▶ [TASK OBJECTIVE] If a line in the entries below includes the string "with", copy it out.

*** PROVIDED ENTRIES ***

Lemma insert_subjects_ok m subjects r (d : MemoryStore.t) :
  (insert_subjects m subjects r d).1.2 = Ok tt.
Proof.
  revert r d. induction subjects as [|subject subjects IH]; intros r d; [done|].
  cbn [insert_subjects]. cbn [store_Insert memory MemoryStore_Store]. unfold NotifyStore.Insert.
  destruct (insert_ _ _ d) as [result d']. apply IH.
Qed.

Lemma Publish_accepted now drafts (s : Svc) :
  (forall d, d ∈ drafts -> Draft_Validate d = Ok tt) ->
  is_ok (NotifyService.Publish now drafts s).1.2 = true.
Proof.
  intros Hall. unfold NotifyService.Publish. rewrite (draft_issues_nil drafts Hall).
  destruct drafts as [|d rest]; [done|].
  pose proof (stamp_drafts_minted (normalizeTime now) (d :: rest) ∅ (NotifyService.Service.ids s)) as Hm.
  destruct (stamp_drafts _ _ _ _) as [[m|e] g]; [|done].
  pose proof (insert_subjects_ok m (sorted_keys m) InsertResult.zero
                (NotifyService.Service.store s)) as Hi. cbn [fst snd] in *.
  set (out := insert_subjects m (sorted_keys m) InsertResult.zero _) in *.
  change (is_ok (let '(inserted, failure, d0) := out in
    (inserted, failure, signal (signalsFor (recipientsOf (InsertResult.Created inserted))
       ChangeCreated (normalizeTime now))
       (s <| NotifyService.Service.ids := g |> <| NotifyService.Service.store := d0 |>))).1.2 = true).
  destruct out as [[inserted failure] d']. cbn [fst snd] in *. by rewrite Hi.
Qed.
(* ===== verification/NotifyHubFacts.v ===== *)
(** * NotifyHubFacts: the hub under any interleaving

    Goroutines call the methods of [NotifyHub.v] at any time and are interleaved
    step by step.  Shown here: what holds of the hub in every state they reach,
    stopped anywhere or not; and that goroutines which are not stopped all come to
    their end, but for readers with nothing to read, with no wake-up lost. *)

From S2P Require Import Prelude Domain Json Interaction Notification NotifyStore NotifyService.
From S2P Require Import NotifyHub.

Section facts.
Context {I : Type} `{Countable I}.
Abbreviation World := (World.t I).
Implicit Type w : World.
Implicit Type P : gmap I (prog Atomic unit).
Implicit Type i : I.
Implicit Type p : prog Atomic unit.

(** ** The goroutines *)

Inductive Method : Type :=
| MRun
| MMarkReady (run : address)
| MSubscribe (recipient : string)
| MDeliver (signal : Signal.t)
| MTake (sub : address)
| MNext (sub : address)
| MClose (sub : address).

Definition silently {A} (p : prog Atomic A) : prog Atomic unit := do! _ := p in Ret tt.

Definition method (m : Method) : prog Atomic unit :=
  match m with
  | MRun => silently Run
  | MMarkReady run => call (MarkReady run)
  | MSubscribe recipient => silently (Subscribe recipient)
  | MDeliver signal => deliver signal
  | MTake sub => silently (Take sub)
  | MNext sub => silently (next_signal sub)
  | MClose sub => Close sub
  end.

***

▶ [ANSWER BOX]
    their end, but for readers with nothing to read, with no wake-up lost. *)
  match m with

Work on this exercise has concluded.